[[ Raw data, beginning ]]

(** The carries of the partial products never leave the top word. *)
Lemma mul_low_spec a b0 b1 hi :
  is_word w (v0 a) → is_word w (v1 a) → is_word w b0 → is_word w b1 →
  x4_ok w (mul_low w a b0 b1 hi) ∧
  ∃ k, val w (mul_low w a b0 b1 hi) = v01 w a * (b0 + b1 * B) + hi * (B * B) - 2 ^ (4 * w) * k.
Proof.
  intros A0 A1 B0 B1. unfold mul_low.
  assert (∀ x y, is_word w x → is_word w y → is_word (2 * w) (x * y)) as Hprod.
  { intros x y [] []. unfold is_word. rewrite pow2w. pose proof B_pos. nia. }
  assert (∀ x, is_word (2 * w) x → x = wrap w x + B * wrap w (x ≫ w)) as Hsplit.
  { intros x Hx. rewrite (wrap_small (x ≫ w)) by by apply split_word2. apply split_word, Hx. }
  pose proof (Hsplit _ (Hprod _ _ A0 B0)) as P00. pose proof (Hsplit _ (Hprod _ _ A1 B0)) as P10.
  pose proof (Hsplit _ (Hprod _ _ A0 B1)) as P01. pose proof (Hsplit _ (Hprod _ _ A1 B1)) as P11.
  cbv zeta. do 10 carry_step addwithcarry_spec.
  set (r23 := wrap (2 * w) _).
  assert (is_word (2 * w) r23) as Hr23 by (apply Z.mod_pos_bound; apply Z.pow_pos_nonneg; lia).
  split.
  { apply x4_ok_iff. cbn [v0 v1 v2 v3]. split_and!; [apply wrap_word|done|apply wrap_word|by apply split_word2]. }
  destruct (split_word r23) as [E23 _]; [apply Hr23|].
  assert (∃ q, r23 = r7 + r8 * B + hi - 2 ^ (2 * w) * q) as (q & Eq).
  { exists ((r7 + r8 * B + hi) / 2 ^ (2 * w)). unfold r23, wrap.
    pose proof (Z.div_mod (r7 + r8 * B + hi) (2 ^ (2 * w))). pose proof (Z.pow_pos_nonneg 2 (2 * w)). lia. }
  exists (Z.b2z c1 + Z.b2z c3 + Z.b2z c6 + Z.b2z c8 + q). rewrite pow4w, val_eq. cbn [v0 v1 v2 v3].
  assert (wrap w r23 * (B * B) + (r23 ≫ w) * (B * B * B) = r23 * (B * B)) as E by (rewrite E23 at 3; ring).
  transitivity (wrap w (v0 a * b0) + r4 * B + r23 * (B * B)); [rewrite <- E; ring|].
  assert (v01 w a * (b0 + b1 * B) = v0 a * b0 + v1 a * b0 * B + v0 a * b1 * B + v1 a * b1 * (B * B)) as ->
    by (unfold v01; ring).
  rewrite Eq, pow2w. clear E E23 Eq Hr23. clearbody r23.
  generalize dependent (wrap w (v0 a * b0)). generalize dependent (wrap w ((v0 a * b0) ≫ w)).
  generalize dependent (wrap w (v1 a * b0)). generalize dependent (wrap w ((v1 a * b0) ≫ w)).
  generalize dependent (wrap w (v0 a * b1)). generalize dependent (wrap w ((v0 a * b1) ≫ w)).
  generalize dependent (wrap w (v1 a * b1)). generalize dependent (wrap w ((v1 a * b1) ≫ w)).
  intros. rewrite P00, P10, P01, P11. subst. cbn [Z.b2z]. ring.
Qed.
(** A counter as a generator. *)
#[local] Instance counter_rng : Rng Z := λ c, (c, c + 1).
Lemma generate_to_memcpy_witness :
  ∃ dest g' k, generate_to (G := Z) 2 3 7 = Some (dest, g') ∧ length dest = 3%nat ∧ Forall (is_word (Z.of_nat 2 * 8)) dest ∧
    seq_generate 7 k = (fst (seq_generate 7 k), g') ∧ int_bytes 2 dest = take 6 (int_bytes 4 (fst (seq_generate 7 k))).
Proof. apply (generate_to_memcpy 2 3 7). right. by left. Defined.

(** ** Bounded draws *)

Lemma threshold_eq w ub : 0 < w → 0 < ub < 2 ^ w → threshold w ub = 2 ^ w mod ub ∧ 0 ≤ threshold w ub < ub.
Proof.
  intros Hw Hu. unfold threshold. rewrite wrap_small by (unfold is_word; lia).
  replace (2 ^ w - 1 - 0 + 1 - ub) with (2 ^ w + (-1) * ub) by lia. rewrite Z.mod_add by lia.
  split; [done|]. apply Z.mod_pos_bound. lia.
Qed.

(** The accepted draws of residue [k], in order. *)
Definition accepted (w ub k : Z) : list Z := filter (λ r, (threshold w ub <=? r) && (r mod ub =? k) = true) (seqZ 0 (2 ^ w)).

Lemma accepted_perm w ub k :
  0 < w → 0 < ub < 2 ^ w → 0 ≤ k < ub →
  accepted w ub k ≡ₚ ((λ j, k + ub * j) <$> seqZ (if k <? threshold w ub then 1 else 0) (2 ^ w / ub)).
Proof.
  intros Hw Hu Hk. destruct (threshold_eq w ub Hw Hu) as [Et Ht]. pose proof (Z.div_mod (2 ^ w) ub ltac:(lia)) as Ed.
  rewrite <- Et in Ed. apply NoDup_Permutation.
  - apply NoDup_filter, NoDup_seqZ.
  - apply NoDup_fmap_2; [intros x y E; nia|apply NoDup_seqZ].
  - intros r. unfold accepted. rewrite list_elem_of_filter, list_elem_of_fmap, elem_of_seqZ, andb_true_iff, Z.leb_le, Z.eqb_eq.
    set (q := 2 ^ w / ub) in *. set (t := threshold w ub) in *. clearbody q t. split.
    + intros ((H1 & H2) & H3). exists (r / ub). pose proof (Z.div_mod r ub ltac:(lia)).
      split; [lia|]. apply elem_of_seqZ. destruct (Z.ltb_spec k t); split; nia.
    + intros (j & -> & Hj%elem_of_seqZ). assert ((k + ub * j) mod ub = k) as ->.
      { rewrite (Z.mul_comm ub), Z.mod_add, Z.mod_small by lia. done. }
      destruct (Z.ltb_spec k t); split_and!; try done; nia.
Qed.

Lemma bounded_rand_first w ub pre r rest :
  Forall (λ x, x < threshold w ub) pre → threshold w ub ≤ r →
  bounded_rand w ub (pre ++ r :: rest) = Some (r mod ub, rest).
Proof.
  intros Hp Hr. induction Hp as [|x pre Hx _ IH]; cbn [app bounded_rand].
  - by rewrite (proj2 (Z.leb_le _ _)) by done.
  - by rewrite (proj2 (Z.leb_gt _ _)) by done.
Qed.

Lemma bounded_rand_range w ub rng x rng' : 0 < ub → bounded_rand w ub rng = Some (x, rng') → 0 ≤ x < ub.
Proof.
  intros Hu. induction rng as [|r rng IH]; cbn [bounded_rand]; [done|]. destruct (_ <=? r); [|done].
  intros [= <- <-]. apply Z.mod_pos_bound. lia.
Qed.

[[ Raw data, end ]]

Exercise instructions | Above are the entries. Output exactly the lines beginning with the line that has "x4_ok w (mul_low w a b0 b1 hi) ∧" and ending with the line that has "[] []. unfold".

Expected answer |
  x4_ok w (mul_low w a b0 b1 hi) ∧
  ∃ k, val w (mul_low w a b0 b1 hi) = v01 w a * (b0 + b1 * B) + hi * (B * B) - 2 ^ (4 * w) * k.
Proof.
  intros A0 A1 B0 B1. unfold mul_low.
  assert (∀ x y, is_word w x → is_word w y → is_word (2 * w) (x * y)) as Hprod.
  { intros x y [] []. unfold is_word. rewrite pow2w. pose proof B_pos. nia. }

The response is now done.